Provided material
========

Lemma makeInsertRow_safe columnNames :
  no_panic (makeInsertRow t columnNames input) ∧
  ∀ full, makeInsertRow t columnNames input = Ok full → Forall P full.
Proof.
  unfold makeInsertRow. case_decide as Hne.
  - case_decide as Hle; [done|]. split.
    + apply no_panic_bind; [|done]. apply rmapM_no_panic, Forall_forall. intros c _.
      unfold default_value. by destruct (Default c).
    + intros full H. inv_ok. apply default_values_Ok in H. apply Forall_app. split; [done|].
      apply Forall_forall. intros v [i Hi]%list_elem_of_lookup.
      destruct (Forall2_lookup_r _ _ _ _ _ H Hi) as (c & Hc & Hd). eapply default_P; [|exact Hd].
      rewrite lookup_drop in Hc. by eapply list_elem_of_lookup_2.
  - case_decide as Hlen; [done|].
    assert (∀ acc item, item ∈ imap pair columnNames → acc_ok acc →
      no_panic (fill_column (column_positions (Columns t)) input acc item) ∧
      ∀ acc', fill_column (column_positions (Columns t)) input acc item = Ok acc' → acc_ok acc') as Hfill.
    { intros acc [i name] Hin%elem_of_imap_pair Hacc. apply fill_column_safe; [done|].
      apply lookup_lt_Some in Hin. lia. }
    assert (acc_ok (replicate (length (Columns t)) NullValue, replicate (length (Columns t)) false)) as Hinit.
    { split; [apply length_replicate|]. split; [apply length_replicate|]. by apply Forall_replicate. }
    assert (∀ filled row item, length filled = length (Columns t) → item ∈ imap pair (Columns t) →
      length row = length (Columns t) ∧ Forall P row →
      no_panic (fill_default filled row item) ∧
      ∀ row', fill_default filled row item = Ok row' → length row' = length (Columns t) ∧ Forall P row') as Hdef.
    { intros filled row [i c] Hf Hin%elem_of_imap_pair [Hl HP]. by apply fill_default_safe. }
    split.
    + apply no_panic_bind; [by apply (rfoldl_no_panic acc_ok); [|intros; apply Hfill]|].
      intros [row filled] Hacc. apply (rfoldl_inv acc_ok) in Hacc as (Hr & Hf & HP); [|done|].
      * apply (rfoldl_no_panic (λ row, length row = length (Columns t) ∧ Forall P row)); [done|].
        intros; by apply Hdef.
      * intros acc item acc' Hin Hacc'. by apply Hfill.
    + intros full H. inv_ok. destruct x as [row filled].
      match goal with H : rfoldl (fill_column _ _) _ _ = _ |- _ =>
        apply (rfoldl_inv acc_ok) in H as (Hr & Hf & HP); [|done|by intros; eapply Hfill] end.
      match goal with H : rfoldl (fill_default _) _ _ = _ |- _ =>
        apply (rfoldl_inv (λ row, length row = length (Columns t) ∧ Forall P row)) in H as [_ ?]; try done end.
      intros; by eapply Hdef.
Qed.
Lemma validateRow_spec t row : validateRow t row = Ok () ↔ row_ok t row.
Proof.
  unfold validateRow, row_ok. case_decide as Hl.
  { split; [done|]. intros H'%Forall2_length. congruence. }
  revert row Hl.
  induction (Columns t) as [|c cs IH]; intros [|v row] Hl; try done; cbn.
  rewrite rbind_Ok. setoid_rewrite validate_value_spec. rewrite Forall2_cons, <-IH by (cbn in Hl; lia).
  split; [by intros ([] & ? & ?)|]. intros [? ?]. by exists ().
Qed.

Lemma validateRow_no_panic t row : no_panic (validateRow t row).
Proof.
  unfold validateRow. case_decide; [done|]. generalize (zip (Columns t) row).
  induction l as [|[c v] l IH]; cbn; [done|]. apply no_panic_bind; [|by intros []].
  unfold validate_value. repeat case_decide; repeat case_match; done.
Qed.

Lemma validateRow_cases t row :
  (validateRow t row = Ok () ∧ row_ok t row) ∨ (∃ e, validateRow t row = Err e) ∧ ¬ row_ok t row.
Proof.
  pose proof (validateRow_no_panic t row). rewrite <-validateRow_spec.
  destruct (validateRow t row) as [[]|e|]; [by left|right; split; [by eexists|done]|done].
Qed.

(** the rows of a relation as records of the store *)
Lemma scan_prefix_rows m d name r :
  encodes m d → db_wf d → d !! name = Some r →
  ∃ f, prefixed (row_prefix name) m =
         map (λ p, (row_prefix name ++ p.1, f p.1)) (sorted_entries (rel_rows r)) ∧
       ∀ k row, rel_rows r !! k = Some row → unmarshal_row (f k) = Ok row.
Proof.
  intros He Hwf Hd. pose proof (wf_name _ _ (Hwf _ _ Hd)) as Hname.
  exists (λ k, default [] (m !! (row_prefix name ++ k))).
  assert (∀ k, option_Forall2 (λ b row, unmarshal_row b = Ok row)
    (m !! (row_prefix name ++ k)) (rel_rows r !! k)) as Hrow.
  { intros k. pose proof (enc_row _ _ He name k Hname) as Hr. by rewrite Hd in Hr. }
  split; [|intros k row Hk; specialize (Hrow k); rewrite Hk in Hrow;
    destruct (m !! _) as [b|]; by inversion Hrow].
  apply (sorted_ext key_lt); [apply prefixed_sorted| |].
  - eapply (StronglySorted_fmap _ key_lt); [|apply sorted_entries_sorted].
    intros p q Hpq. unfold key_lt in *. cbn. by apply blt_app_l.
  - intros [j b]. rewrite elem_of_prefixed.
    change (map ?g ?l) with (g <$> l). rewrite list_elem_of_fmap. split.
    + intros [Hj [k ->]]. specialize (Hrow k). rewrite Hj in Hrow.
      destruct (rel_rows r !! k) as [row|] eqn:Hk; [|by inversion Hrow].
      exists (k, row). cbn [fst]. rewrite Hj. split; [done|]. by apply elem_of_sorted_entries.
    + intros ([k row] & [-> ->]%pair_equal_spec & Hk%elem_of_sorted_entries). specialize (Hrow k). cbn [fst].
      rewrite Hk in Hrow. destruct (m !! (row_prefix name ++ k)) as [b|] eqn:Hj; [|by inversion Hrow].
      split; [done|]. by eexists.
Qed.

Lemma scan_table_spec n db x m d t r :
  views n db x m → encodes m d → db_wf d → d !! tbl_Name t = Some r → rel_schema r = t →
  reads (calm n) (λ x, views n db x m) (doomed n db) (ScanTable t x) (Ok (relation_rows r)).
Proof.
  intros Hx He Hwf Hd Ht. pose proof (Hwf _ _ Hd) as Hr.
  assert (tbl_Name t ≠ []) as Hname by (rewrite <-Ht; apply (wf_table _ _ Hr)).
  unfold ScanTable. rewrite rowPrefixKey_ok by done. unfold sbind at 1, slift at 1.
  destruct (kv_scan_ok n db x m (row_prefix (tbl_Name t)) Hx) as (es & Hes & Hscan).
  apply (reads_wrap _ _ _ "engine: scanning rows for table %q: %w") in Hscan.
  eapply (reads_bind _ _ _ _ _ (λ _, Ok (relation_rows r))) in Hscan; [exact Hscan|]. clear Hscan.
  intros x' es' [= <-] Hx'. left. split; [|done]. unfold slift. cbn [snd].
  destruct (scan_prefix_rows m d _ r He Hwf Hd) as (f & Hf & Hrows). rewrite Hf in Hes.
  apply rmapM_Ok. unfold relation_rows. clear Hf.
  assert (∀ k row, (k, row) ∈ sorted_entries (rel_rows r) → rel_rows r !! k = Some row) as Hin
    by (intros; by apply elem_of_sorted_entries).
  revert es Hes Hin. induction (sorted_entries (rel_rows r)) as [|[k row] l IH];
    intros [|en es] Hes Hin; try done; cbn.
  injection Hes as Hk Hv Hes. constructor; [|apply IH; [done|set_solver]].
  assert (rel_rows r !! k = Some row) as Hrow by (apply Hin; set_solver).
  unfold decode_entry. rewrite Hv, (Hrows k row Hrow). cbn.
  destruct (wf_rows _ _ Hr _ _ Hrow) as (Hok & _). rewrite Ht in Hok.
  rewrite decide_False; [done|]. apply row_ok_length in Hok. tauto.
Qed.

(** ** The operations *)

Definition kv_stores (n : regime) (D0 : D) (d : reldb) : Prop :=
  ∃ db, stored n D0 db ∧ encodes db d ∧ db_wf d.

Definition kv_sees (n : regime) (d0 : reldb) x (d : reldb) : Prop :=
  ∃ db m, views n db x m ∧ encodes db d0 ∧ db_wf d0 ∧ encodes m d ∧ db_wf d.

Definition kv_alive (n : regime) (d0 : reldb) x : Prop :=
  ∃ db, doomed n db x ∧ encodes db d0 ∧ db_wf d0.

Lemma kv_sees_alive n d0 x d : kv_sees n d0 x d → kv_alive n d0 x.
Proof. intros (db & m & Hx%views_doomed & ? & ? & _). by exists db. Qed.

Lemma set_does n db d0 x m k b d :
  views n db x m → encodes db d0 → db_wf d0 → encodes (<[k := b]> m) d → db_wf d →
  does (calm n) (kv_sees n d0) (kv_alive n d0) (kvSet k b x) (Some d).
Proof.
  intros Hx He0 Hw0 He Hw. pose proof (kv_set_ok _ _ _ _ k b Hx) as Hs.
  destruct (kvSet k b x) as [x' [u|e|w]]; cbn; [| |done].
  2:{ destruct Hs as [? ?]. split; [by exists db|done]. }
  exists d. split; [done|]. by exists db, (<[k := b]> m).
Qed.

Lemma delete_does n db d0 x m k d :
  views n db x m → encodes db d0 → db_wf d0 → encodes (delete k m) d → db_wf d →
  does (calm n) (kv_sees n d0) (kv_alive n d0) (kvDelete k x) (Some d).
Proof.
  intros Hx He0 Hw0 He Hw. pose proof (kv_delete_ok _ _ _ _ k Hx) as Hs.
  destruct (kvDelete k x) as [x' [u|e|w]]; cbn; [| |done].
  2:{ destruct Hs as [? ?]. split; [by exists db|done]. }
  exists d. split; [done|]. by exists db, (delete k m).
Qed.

========

Each line above from the one with "- eapply (StronglySorted_fmap" up to and including the one with "(** ** The operations *)" must be set down exactly, and no line outside that span may appear.

  - eapply (StronglySorted_fmap _ key_lt); [|apply sorted_entries_sorted].
    intros p q Hpq. unfold key_lt in *. cbn. by apply blt_app_l.
  - intros [j b]. rewrite elem_of_prefixed.
    change (map ?g ?l) with (g <$> l). rewrite list_elem_of_fmap. split.
    + intros [Hj [k ->]]. specialize (Hrow k). rewrite Hj in Hrow.
      destruct (rel_rows r !! k) as [row|] eqn:Hk; [|by inversion Hrow].
      exists (k, row). cbn [fst]. rewrite Hj. split; [done|]. by apply elem_of_sorted_entries.
    + intros ([k row] & [-> ->]%pair_equal_spec & Hk%elem_of_sorted_entries). specialize (Hrow k). cbn [fst].
      rewrite Hk in Hrow. destruct (m !! (row_prefix name ++ k)) as [b|] eqn:Hj; [|by inversion Hrow].
      split; [done|]. by eexists.
Qed.

Lemma scan_table_spec n db x m d t r :
  views n db x m → encodes m d → db_wf d → d !! tbl_Name t = Some r → rel_schema r = t →
  reads (calm n) (λ x, views n db x m) (doomed n db) (ScanTable t x) (Ok (relation_rows r)).
Proof.
  intros Hx He Hwf Hd Ht. pose proof (Hwf _ _ Hd) as Hr.
  assert (tbl_Name t ≠ []) as Hname by (rewrite <-Ht; apply (wf_table _ _ Hr)).
  unfold ScanTable. rewrite rowPrefixKey_ok by done. unfold sbind at 1, slift at 1.
  destruct (kv_scan_ok n db x m (row_prefix (tbl_Name t)) Hx) as (es & Hes & Hscan).
  apply (reads_wrap _ _ _ "engine: scanning rows for table %q: %w") in Hscan.
  eapply (reads_bind _ _ _ _ _ (λ _, Ok (relation_rows r))) in Hscan; [exact Hscan|]. clear Hscan.
  intros x' es' [= <-] Hx'. left. split; [|done]. unfold slift. cbn [snd].
  destruct (scan_prefix_rows m d _ r He Hwf Hd) as (f & Hf & Hrows). rewrite Hf in Hes.
  apply rmapM_Ok. unfold relation_rows. clear Hf.
  assert (∀ k row, (k, row) ∈ sorted_entries (rel_rows r) → rel_rows r !! k = Some row) as Hin
    by (intros; by apply elem_of_sorted_entries).
  revert es Hes Hin. induction (sorted_entries (rel_rows r)) as [|[k row] l IH];
    intros [|en es] Hes Hin; try done; cbn.
  injection Hes as Hk Hv Hes. constructor; [|apply IH; [done|set_solver]].
  assert (rel_rows r !! k = Some row) as Hrow by (apply Hin; set_solver).
  unfold decode_entry. rewrite Hv, (Hrows k row Hrow). cbn.
  destruct (wf_rows _ _ Hr _ _ Hrow) as (Hok & _). rewrite Ht in Hok.
  rewrite decide_False; [done|]. apply row_ok_length in Hok. tauto.
Qed.

(** ** The operations *)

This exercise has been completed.